色鮮やかな鳥たちが発砲音に驚き、オレ達の頭上をバサバサと飛んで行くのと同時にオレ達はイカダで出発した。
「いっけぇー!」
諷ちゃんが舵をとりながら力強く漕いだ。河の流れを掴んだらしく、スピードが加速する。
「あ! 抜け駆けするなんてっ!!」
「莉朶さん、これは競争じゃないから……」
オレが止めに入るが、あまり聞いてない。
「課金アイテムで調達したイカダで負けるワケにはいかないです!」
そう言って、莉朶さんが本気モードに入った。
「まじかよ……オレも本気出さないと置いてかれるパターン?」
「そうだねぇ」
オレの質問に、イカダの真ん中で正座をしている婆ちゃんが、ニコニコ笑顔で同意した。
溜め息をつきながら、オレは竹棒に力を込めて漕いだ。
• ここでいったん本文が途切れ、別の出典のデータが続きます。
(* ===== verification/QFilter.v ===== *)
(** * QFilter: the word filter [CFilter] (QBase/QFilter.cpp)

    The words are kept in a tree with a letter on each edge; a text is scanned with one
    position in the tree.  The order of the entries of a node, which the code leaves to the
    hash map, plays no part. *)

From S2P Require Import Prelude.

Inductive FilterMap := Node (mapFilterMap : list (Z * FilterMap)).

Definition mapFilterMap (t : FilterMap) : list (Z * FilterMap) := match t with Node l => l end.

Fixpoint lookup (c : Z) (l : list (Z * FilterMap)) : option FilterMap :=
  match l with [] => None | (x, t) :: r => if c =? x then Some t else lookup c r end.

Definition find (t : FilterMap) (c : Z) : option FilterMap := lookup c (mapFilterMap t).
Definition empty (t : FilterMap) : bool := match mapFilterMap t with [] => true | _ => false end.

(** The entry of [c] is set. *)
Fixpoint set_entry (c : Z) (t : FilterMap) (l : list (Z * FilterMap)) : list (Z * FilterMap) :=
  match l with
  | [] => [(c, t)]
  | (x, u) :: r => if c =? x then (x, t) :: r else (x, u) :: set_entry c t r
  end.

Definition set_child (t : FilterMap) (c : Z) (u : FilterMap) : FilterMap := Node (set_entry c u (mapFilterMap t)).

Section Filter.
(** Whether the node for letter [i] of a word can be allocated. *)
Context (new_ok : nat -> bool).
Lemma contains_app_l (k s t : string) :
  contains k t = true -> contains k (s ++ t) = true.
Proof.
  intros H. induction s as [|c s IH]; [exact H|].
  change (String c s ++ t)%string with (String c (s ++ t)).
  rewrite contains_cons, IH. apply orb_true_r.
Qed.

Lemma any_in_extended (ks : list string) (a p b : string) :
  any_in (lower p) ks = true -> any_in (lower (a ++ p ++ b)) ks = true.
Proof.
  unfold any_in. rewrite !existsb_exists. intros (k & I & H).
  exists k. split; [exact I|].
  rewrite !lower_app. now apply contains_app_l, contains_app_r.
Qed.

Lemma in_matched (rules : list (list string * string)) (l f : string) :
  In f (matched rules l) <->
  exists r, In r rules /\ any_in l (fst r) = true /\ snd r = f.
Proof.
  unfold matched. rewrite in_map_iff. split.
  - intros (r & E & I). apply filter_In in I as [I H]. eauto.
  - intros (r & I & H & E). exists r. split; [exact E|].
    apply filter_In. tauto.
Qed.

Lemma matched_extended (rules : list (list string * string)) (a p b f : string) :
  forallb (fun r => forallb keyword_ok (fst r)) rules = true ->
  In f (matched rules (lower p)) -> In f (matched rules (lowered (a ++ p ++ b))).
Proof.
  intros K H. rewrite (matched_strip rules _ K).
  apply in_matched in H as (r & I & M & E). apply in_matched.
  exists r. repeat split; try assumption. now apply any_in_extended.
Qed.

End CaseFacts.

(** X8: on prompts within ASCII the whole response, hero.title included,
    reads the lowercased prompt only: two prompts that are equal after
    lowercasing get the same response. *)
Theorem X8_response_case_insensitive (p1 p2 : string) :
  lower p1 = lower p2 -> gen p1 = gen p2.
Proof.
  intros H.
  assert (N : l_name (generate_locals {| prompt := p1 |}) =
              l_name (generate_locals {| prompt := p2 |})).
  { rewrite !locals_name_trimmed.
    now rewrite <- (CaseFacts.name_trimmed_lower p1), H,
      CaseFacts.name_trimmed_lower. }
  destruct (locals_by_lowered p1 p2 (lowered_of_lower p1 p2 H)) as (T & F & S).
  unfold gen, generate. cbv zeta. now rewrite N, T, F, S.
Qed.

Lemma X8_response_case_insensitive_witness :
  lower "my HEALTH app" = lower "My health APP" /\
  gen "my HEALTH app" = gen "My health APP".
Proof.
  split; [reflexivity | apply X8_response_case_insensitive; reflexivity].
Defined.

(** X9: text put before or after a prompt never removes a rule feature:
    a feature of a rule that matches the lowercased prompt is in
    features.items of every prompt that contains it. *)
Theorem X9_extension_keeps_features (a p b f : string) :
  In f (matched feature_rules (lower p)) ->
  In f (items (features (data (gen (a ++ p ++ b))))).
Proof.
  intros H. rewrite gen_items, <- features_as_specified_eq.
  apply (CaseFacts.matched_extended feature_rules a p b f eq_refl) in H.
  destruct (matched feature_rules (lowered (a ++ p ++ b))); [destruct H | exact H].
Qed.

Lemma X9_extension_keeps_features_witness :
  In api_feat (matched feature_rules (lower "Slack bot")) /\
  In api_feat (items (features (data (gen ("A " ++ "Slack bot" ++ " for teams"))))).
Proof.
  assert (H : In api_feat (matched feature_rules (lower "Slack bot"))).
  { vm_compute. tauto. }
  split; [exact H | apply X9_extension_keeps_features; exact H].
Defined.
(* ------------------------------------------------------------------ *)
(** ** String built-ins used by the action *)
(* ------------------------------------------------------------------ *)

Module Str.

(** White space of [String.prototype.trim] and [parseInt] within ASCII:
    TAB, LF, VT, FF, CR and SPACE. *)
Definition is_white (c : ascii) : bool :=
  let n := nat_of_ascii c in
  ((9 <=? n) && (n <=? 13) || (n =? 32))%nat.

Definition is_digit (c : ascii) : bool :=
  let n := nat_of_ascii c in
  ((48 <=? n) && (n <=? 57))%nat.

Definition digit_value (c : ascii) : Z :=
  Z.of_nat (nat_of_ascii c) - 48.

Fixpoint trimStart (s : string) : string :=
  match s with
  | String c s' => if is_white c then trimStart s' else s
  | EmptyString => EmptyString
  end.

Fixpoint trimEnd (s : string) : string :=
  match s with
  | String c s' =>
      match trimEnd s' with
      | EmptyString => if is_white c then EmptyString else String c EmptyString
      | r => String c r
      end
  | EmptyString => EmptyString
  end.

(** [s.trim()] *)
Definition trim (s : string) : string := trimEnd (trimStart s).

(** [s.split(sep)] for a one-character separator: never an empty array. *)
Fixpoint split (sep : ascii) (s : string) : list string :=
  match s with
  | EmptyString => [EmptyString]
  | String c s' =>
      if Ascii.eqb c sep then EmptyString :: split sep s'
      else match split sep s' with
           | piece :: rest => String c piece :: rest
           | [] => [String c EmptyString]
           end
  end.
Lemma class_eqb v c :
  in_u 64 v -> (Z.land v MAL_VALUE_CLASS_MASK =? c * 2 ^ 48) = (class_of v =? c).
Proof. intros. rewrite class_mask_spec by done. lia. Qed.

Lemma class_range v : in_u 64 v -> 0 <= class_of v < 2 ^ 16.
Proof.
  unfold in_u, class_of. intros. split; [apply Z.div_pos; lia|].
  apply Z.div_lt_upper_bound; lia.
Qed.

Lemma class_ge v c : in_u 64 v -> (c * 2 ^ 48 <=? v) = (c <=? class_of v).
Proof.
  unfold in_u, class_of. intros.
  pose proof (Z.div_mod v (2 ^ 48)). pose proof (Z.mod_pos_bound v (2 ^ 48)).
  destruct (Z.leb_spec c (v / 2 ^ 48)), (Z.leb_spec (c * 2 ^ 48) v); lia.
Qed.

(** Boxing a 48-bit payload under a class. *)
Lemma box_spec c p :
  0 <= c < 2 ^ 16 -> Z.lor (c * 2 ^ 48) (Z.land p MAKS_PTR) = p mod 2 ^ 48 + c * 2 ^ 48.
Proof.
  intros. rewrite ptr_mask_spec.
  replace (Z.lor (c * 2 ^ 48) _) with (Z.lor (Z.shiftl c 48) (p mod 2 ^ 48))
    by (by rewrite Z.shiftl_mul_pow2 by lia).
  apply lor_shiftl_add'; [lia|]. apply Z.mod_pos_bound; lia.
Qed.

Lemma box_range c p : 0 <= c < 2 ^ 16 -> in_u 64 (p mod 2 ^ 48 + c * 2 ^ 48).
Proof. unfold in_u. intros. pose proof (Z.mod_pos_bound p (2 ^ 48)). lia. Qed.

Lemma box_class c p : class_of (p mod 2 ^ 48 + c * 2 ^ 48) = c.
Proof.
  unfold class_of. pose proof (Z.mod_pos_bound p (2 ^ 48)).
  rewrite Z.div_add, Z.div_small; lia.
Qed.

Lemma box_payload c p : (p mod 2 ^ 48 + c * 2 ^ 48) mod 2 ^ 48 = p mod 2 ^ 48.
Proof. by rewrite Z.mod_add, Z.mod_mod by lia. Qed.
Lemma rope_walk_ok flat us fuel : forall node pend offset,
  seg_ok flat us -> wf_string node -> Forall wf_string pend -> 0 <= offset ->
  let rest := units node ++ concat (map units pend) in
  offset + arr_len rest = arr_len us ->
  (str_size node + nodes_size pend < fuel)%nat ->
  exists r, rope_walk fuel node pend offset flat = Ret r /\
    match r with
    | MAL_STRING_ROPE_EQUAL => rest = slice us offset (arr_len rest)
    | MAL_STRING_ROPE_DIFFERENT => rest <> slice us offset (arr_len rest)
    | MAL_STRING_ROPE_TOO_DEEP => True
    end.
Proof.
  induction fuel as [|fuel IH]; intros node pend offset Hflat Hw Hp Ho rest Hlen Hf; [lia|].
  subst rest. pose proof (wf_length node Hw) as Hln. pose proof (wf_length_range node Hw).
  pose proof (str_size_pos node).
  assert (is_cons node = false -> exists r,
    (if negb (mal_string_segments_equal (leaf_of node 0 (mal_string_length node)) flat offset
                (mal_string_length node))
     then Ret MAL_STRING_ROPE_DIFFERENT
     else match pend with
          | [] => Ret MAL_STRING_ROPE_EQUAL
          | next :: pend => rope_walk fuel next pend (offset + mal_string_length node) flat
          end) = Ret r /\
    let rest := units node ++ concat (map units pend) in
    match r with
    | MAL_STRING_ROPE_EQUAL => rest = slice us offset (arr_len rest)
    | MAL_STRING_ROPE_DIFFERENT => rest <> slice us offset (arr_len rest)
    | MAL_STRING_ROPE_TOO_DEEP => True
    end) as Hleaf.
  { intros Hc. rewrite arr_len_app in Hlen.
    pose proof (arr_len_nonneg (concat (map units pend))) as Hnn.
    pose proof (leaf_of_ok node 0 (mal_string_length node) Hw Hc) as Hseg.
    rewrite slice_0_all in Hseg by lia.
    rewrite (segments_equal_ok _ _ _ us) by (try apply Hseg; done || lia).
    assert (forall tl, slice us offset (arr_len (units node ++ tl))
              = slice us offset (mal_string_length node)
                ++ slice us (offset + mal_string_length node) (arr_len tl)) as Hsp.
    { intros tl. pose proof (arr_len_nonneg tl).
      rewrite (slice_split _ _ _ (mal_string_length node)), arr_len_app by (rewrite ?arr_len_app; lia).
      do 2 f_equal. lia. }
    case_bool_decide as Heq; cbn [negb]; rewrite Hsp.
    - destruct pend as [|next pend]; cbn [map concat].
      + exists MAL_STRING_ROPE_EQUAL. split; [done|]. by rewrite <- Heq.
      + apply Forall_cons in Hp as [Hnext Hp]. simpl in Hf.
        destruct (IH next pend (offset + mal_string_length node)) as (r & -> & Hr);
          try done; try lia; [simpl in *; lia|].
        exists r. split; [done|]. rewrite <- Heq.
        destruct r; [|by f_equal|done]. intros E. by apply app_inv_head in E.
    - exists MAL_STRING_ROPE_DIFFERENT. split; [done|]. intros E.
      apply app_inj_1 in E as [E _]; [done|].
      pose proof (slice_len us offset (mal_string_length node)). unfold arr_len in *. lia. }
  cbn [rope_walk]. destruct node as [i st u|i p o|i l r]; [by apply Hleaf|by apply Hleaf|].
  destruct (_ =? _); [by exists MAL_STRING_ROPE_TOO_DEEP|].
  apply wf_cons in Hw as (Hl & Hr & _). simpl in Hf.
  destruct (IH l (r :: pend) offset) as (x & -> & Hx); try done.
  - by constructor.
  - cbn [map concat]. by rewrite app_assoc.
  - simpl. lia.
  - exists x. split; [done|]. cbn [units]. cbn [map concat] in Hx. by rewrite <- app_assoc.
Qed.
(** A string heap: the cell graph at every address. Cells compared by pointer
    are cells of the heap, so equal pointers are equal cells. *)
Section heap.
Variable heap : Z -> MalString.

Fixpoint coherent (s : MalString) : Prop :=
  s = heap (addr s) /\
  match s with
  | SCons _ l r => coherent l /\ coherent r
  | SDependent _ parent _ => coherent parent
  | SFlat _ _ _ => True
  end.

Lemma coherent_eq s t : coherent s -> coherent t -> addr s = addr t -> s = t.
Proof using Type.
  intros Hs Ht E. assert (s = heap (addr s)) as -> by (destruct s; apply Hs).
  assert (t = heap (addr t)) as -> by (destruct t; apply Ht). by rewrite E.
Qed.

Definition pair_ok (p : MalString * MalString) : Prop :=
  wf_string p.1 /\ wf_string p.2 /\ coherent p.1 /\ coherent p.2.
Definition lefts (l : list (MalString * MalString)) : list Z := concat (map (units ∘ fst) l).
Definition rights (l : list (MalString * MalString)) : list Z := concat (map (units ∘ snd) l).
Fixpoint pairs_size (l : list (MalString * MalString)) : nat :=
  match l with [] => 0 | p :: l => str_size p.1 + pairs_size l end.
Definition mal_key_kind_of (value : Z) : MalKeyKind :=
  if mal_value_is_string value then MAL_KEY_STRING
  else if mal_value_is_symbol value then MAL_KEY_SYMBOL
  else if mal_value_is_object value then MAL_KEY_OBJECT
  else if mal_value_is_int32 value then MAL_KEY_INDEX
  else if mal_value_is_f64 value
          && (let number := mal_value_to_f64 value in
              f64_leb 0 number && f64_ltb number (f64_of_int UINT32_MAX)
              && f64_eqb (f64_of_int (u32 (f64_to_int number))) number)
  then MAL_KEY_INDEX
  else if mal_value_is_nil value || mal_value_is_boolean value then MAL_KEY_STATIC
  else MAL_KEY_NUMBER.

Definition mal_collection_canonical_value (value : Z) : Z :=
  if mal_value_is_int32 value then mal_value_from_f64 (f64_of_int (mal_value_to_i32 value))
  else if value =? MAL_VALUE_NEGATIVE_ZERO then mal_value_from_f64 0
  else value.

Definition mal_collection_canonical_number (number : Z) : Z :=
  mal_value_from_f64_convert_nan (if f64_eqb number 0 then 0 else number).

Definition mal_collection_key_from_value (value : Z) : MalKey :=
  let value := mal_collection_canonical_value value in
  let kind :=
    if mal_value_is_string value then MAL_KEY_STRING
    else if mal_value_is_symbol value then MAL_KEY_SYMBOL
    else if mal_value_is_object value then MAL_KEY_OBJECT
    else if mal_value_is_f64 value || mal_value_is_bigint value then MAL_KEY_NUMBER
    else MAL_KEY_STATIC in
  mkKey kind value.

Definition mal_key_from_value (value : Z) : MalKey := mkKey (mal_key_kind_of value) value.
Definition mal_hash_probe_next (probe : MalHashProbe) : outcome MalHashProbe :=
  let stride := u32 (probe_stride probe + MAL_HASH_GROUP_WIDTH) in
  if probe_mask probe <? stride then Abort
  else Ret (mkProbe (Z.land (u32 (probe_group probe + stride)) (probe_mask probe))
                    stride (probe_mask probe)).

Definition mal_hash_slot_live (controls : list Z) (slot : Z) : bool :=
  arr_get controls slot <? MAL_HASH_EMPTY.

Definition mal_hash_index_insert (slots controls : list Z) (slot entry hash : Z)
  : list Z * list Z :=
  (arr_set slots slot entry, arr_set controls slot (mal_hash_tag hash)).

Fixpoint empty_slot_loop (fuel : nat) (controls : list Z) (probe : MalHashProbe)
  : outcome Z :=
  match fuel with
  | O => NoFuel
  | S fuel =>
      let empty := mal_hash_group_match controls (probe_group probe) MAL_HASH_EMPTY in
      if negb (empty =? 0)
      then Ret (probe_group probe + mal_hash_mask_first empty)
      else probe ← mal_hash_probe_next probe; empty_slot_loop fuel controls probe
  end.

(** One iteration per group: [probe_next] aborts past the last one. *)
Definition probe_fuel (capacity : Z) : nat := S (Z.to_nat (capacity / MAL_HASH_GROUP_WIDTH)).

Definition mal_hash_controls_empty_slot (controls : list Z) (capacity hash : Z)
  : outcome Z :=
  empty_slot_loop (probe_fuel capacity) controls (mal_hash_probe hash capacity).

Definition mal_hash_controls_erase (controls : list Z) (slot : Z) : list Z * bool :=
  let group := Z.land slot (Z.lnot (MAL_HASH_GROUP_WIDTH - 1)) in
  let deleted := mal_hash_group_match controls group MAL_HASH_EMPTY =? 0 in
  (arr_set controls slot (if deleted then MAL_HASH_DELETED else MAL_HASH_EMPTY), deleted).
とりあえずスピードが出るように、流れを掴まないことには始まらない。舵がないため竹棒だけでイカダの進む方向をコントロールしようとするが、なかなか上手くいかなかった。
「ヤバい……2人に引き離されてるっ!」
莉朶さんのイカダは帆があるので、風を利用して上手くスピードを出している。その後ろを諷ちゃんのイカダが追う。
「おりゃーっ!」
オレは力業で方向を変えようと、竹棒を勢いよく水面に対し斜めに入れ、川底を突いた。
カチッ
「なんだ? 今の音……」
オレが疑問を口にすると、水面があがり、イカダが持ち上げられた。
「うおぉっ!?」
思わず叫んだのも束の間、水柱が次々と現れ、急な坂を形成した。いわゆるウォータースライダーになっている。
「なんだ、この大掛かりなギミック……」
だが、このチャンスを使わない手はない。
「婆ちゃん、しっかり掴まってろよ?」
オレは竹棒で大きくで弧を描くと、先程と反対側の水面に竹棒を入れ、思い切り漕いだ。
イカダがゆっくり動き出した。オレは片膝をつき前傾姿勢をとって安定させた。かなり急な坂だ。徐々にスピードが上がっていく。オレのイカダが、風をきり、水しぶきをあげて、前にいる2人を一気に追い抜いて行った。一発逆転だ。
「スイ兄!?」
「まさか……最低ランクのイカダの時だけしか現れない隠れスイッチを……」
諷ちゃんと莉朶さんが声が後ろから聞こえた。
なるほど、最低ランクのイカダで勝負する場合、隠れスイッチが見つかるかどうかが、このミニゲームでは鍵となるらしい。